Artifact and mutation requests are represented as FilePatchPlan, not shell redirection. FilePatchPlan.request_intent carries create, update, or unknown so safety checks do not infer intent from user-language keywords. The planner can inspect real state before producing a patch through bounded read-only tools:

  • read_file(path, offset, limit)
  • list_dir(path)
  • search_files(pattern, root) for literal text search
  • search_logs(pattern, log_file, max_matches) for literal text search
  • get_system_info()

All workspace file reads reuse file_patch.allow_roots; the default roots are the current workspace and /tmp. Patch application dry-runs unified diffs, checks allow/high-risk roots before reading targets, validates optional permission changes, and can relocate hunks when the line number is stale but the old context matches exactly. The apply path is transactional: symlink path components, hardlinks, directories, device files, FIFOs, sockets, oversized targets, and non-UTF-8 text are rejected; writes use temporary files and atomic replace; existing targets are backed up and rolled back if a later write or permission change fails. Confirmation rendering shows compact per-file diffs, +N / -M stats, large-diff pagination, high-risk path warnings, permission changes, and per-file acceptance for multi-file patches.

The planner prompt should preserve existing file style and behavior. If a requested feature already exists, it should return a no-change answer. If a request says "create" but the intended target path already exists, the planner should avoid silently overwriting it by choosing a new filename, returning no-change, or asking for an explicit conflict decision.
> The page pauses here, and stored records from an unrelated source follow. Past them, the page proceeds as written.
(** Subtracting [c] from the task-space force subtracts [J^T Mx c] from
    the torque. *)
Lemma torque_subtract self Jp Mq M_inv Mx q dq (c : vec3) u_task :
  torque np robot self Jp Mq M_inv Mx q dq (omap (fun u => u - c) u_task)
  = omap (fun u => u - Jp^T *m (Mx *m c))
         (torque np robot self Jp Mq M_inv Mx q dq u_task).
Proof.
rewrite !torqueE /torque_before_gravity.
case: u_task => [f|]; cbn [omap obind oapp]; last first.
  by do 3![case: ifP => _ //]; case: (vmax self).
have lin : Jp^T *m (Mx *m (f - c)) = Jp^T *m (Mx *m f) - Jp^T *m (Mx *m c).
  by rewrite !mulmxBr.
rewrite lin; set X := Jp^T *m (Mx *m c); set Y := Jp^T *m (Mx *m f).
case: (vmax self) => [vm|]; case: (use_C self); case: (use_g self);
  case: (null_control self); cbn [omap obind oapp];
  try (case: (omap _ (u_null _ _ _ _ _ _)) => [n|]; cbn [oadd omap obind oapp]);
  try reflexivity; congr Some;
  by rewrite -?addrA ?[- X + _]addrC ?addrA // !(addrAC _ (- X)).
Qed.

Lemma torque_with_ki k self Jp Mq M_inv Mx q dq u_task :
  torque np robot (with_ki k self) Jp Mq M_inv Mx q dq u_task
  = torque np robot self Jp Mq M_inv Mx q dq u_task.
Proof.
rewrite !torqueE torque_before_gravity_with_ki u_null_with_ki.
cbn [with_ki use_g null_control]; reflexivity.
Qed.

Lemma task_force_integral self ref_frame q dq Jp x_tilde target_vel ee_force :
  ki self != 0 ->
  task_force robot self ref_frame q dq Jp x_tilde target_vel ee_force
  = omap (fun u => u - ki self *: (integrated_error self + x_tilde))
         (task_force robot (with_ki 0 self) ref_frame q dq Jp x_tilde
            target_vel ee_force).
Proof.
move=> ki0; rewrite /task_force position_force_with_ki.
rewrite /integrate; cbn [with_ki ki use_dJ integrated_error].
rewrite eqxx ki0.
case: (position_force _ _ _ _ _) => [u|]; last first.
  by case: ifP => _; case: ee_force.
case: ifP => _; case: ee_force => [f|] //=;
  by rewrite addrAC.
Qed.

(** The torque of a call with [ki != 0] is the torque of the same call
    without integral term, minus [J^T Mx (ki * integrated_error)]. *)
Lemma generate_call_integral_torque self a r :
  ki self != 0 ->
  generate_call np robot self a = Return r ->
  exists2 r0,
    generate_call np robot (with_ki 0 self) a = Return r0
    & r.1 = omap (fun u => u - integral_torque robot a r.2) r0.1.
Proof.
move=> ki0; rewrite /generate_call /generate.
case: (np_linalg_inv _) => [M_inv|] //; cbn [bind].
case: (task_inertia _ _ _) => [[X flag]|] //; cbn [bind fst snd].
case=> <-; eexists; first by reflexivity.
cbn [fst snd]; rewrite torque_with_ki task_force_integral // torque_subtract.
rewrite /integral_torque /call_jacobian.
by cbn [Mx updated ki integrated_error]; rewrite /integrate ki0.
Qed.

End IntegralTorque.

(** ** The example robots *)

Lemma det_M_singular : \det M_singular = 0.
Proof.
apply: (@determinant_alternate _ _ _ axis0 axis1) => // j.
by rewrite !mxE.
Qed.

Lemma gantry_unit p0 q : M (gantry 1%:M p0) q \in unitmx.
Proof. exact: unitmx1. Qed.

Lemma gantry_Mx_inv p0 q ref_frame offset :
  Mx_inv_of (gantry 1%:M p0) q ref_frame offset = 1%:M.
Proof. by rewrite /Mx_inv_of /= col_mxKu invmx1 trmx1 !mulmx1. Qed.

Lemma gantry_Mx_unit p0 q ref_frame offset :
  Mx_inv_of (gantry 1%:M p0) q ref_frame offset \in unitmx.
Proof. by rewrite gantry_Mx_inv unitmx1. Qed.

Lemma gantry_offset Mq p0 : warm_up_offset (gantry Mq p0) = 0.
Proof. by []. Qed.

Lemma gantry_origin_error p0 :
  position_error (gantry 1%:M p0) origin_call = p0.
Proof. by rewrite /position_error /= !addr0 subr0. Qed.

Lemma gantry_origin_call_returns p0 (self : OSC rat 3) :
  exists r, generate_call np_rat (gantry 1%:M p0) self origin_call = Return r.
Proof.
by rewrite /generate_call generate_returns ?gantry_unit ?gantry_Mx_unit //;
   eexists.
Qed.

Lemma e1_ge0 i : 0 <= e1 i 0.
Proof. by rewrite /e1 mxE ler0n. Qed.

Lemma J_skewK : J_skew_inv *m J_skew = 1%:M.
Proof.
rewrite /J_skew /J_skew_inv mulmxDr mulmx1 mulmxBl mul1mx.
by rewrite mul_delta_mx_0 // subr0 addrNK.
Qed.

Lemma J_skew_unit : J_skew \in unitmx.
Proof. by case: (mulmx1_unit J_skewK). Qed.

Lemma skew_Mx_inv q ref_frame offset :
  Mx_inv_of skew_gantry q ref_frame offset = J_skew *m J_skew^T.
Proof. by rewrite /Mx_inv_of /= col_mxKu invmx1 mul1mx. Qed.

Lemma skew_Mx_unit q ref_frame offset :
  Mx_inv_of skew_gantry q ref_frame offset \in unitmx.
Proof. by rewrite skew_Mx_inv unitmx_mul unitmx_tr J_skew_unit. Qed.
Project-specific code rules are enforced by make security and CI through scripts/check_code_rules.py. Module-top TYPE_CHECKING imports are allowed; imports inside functions or methods are not. Optional dependency handling should stay at module/provider boundaries and raise explicit provider errors when the extra is not installed.

Observability And Audit

Every graph run receives a trace_id that is attached to HITL audit records and local telemetry spans. The default telemetry backend writes JSONL to ~/.linuxagent/telemetry.jsonl; it does not require an external OTel service. For development you can set telemetry.exporter: console to print redacted span JSON to stdout. For collector integration set telemetry.exporter: otlp and telemetry.otlp_endpoint to an HTTP traces endpoint. Network telemetry export is never enabled by default.
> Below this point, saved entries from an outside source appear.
(* ===== verification/_CoqProject ===== *)
-Q . S2P
Prelude.v
RtDef.v
RvcState.v
Robot.v
KService.v
Ffs.v
KState.v
RtList.v
Sched.v
SchedInv.v
SchedThm.v
Object.v
Clock.v
TimerThm.v
Thread.v
KInv.v
Calm.v
MemPool.v
Signal.v
ThreadExit.v
Idle.v
CpuUsage.v
Ipc.v
MemHeap.v
MemHeapLists.v
MemHeapInv.v
IpcWait.v
HeapSpec.v
Dynamic.v
SemThm.v
MemHeapOps.v
MemHeapInit.v
MemHeapThm.v
HeapImpl.v
HeapRoom.v
Timeouts.v
Mutex.v
MutexThm.v
Event.v
EventThm.v
Mailbox.v
MailboxThm.v
DynIpc.v
ThreadLife.v
ThreadEnd.v
MQueue.v
MQueueThm.v
MemPoolThm.v
SignalThm.v
RoundRobin.v
System.v
RingBuffer.v
RingBufferThm.v
Device.v
App.v
Startup.v
StartThm.v
AppThm.v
HITL "allow all" decisions are recorded as decision: yes_all with a Claude-style permissions.allow list such as Bash(cat /etc/os-release). Those permissions live in LangGraph state for the current conversation thread and the same thread after /resume. They match exact argv token shapes rather than substrings, are not global executor permissions, and are still blocked by never_whitelist, destructive capabilities, SSH batch confirmation, policy, and sandbox gates.

Audit records are hash-chained with prev_hash and hash. Use linuxagent audit verify to validate the current audit log and locate the first tampered line.

Repository Note

The old v3 source has been removed. All active work belongs in src/linuxagent/.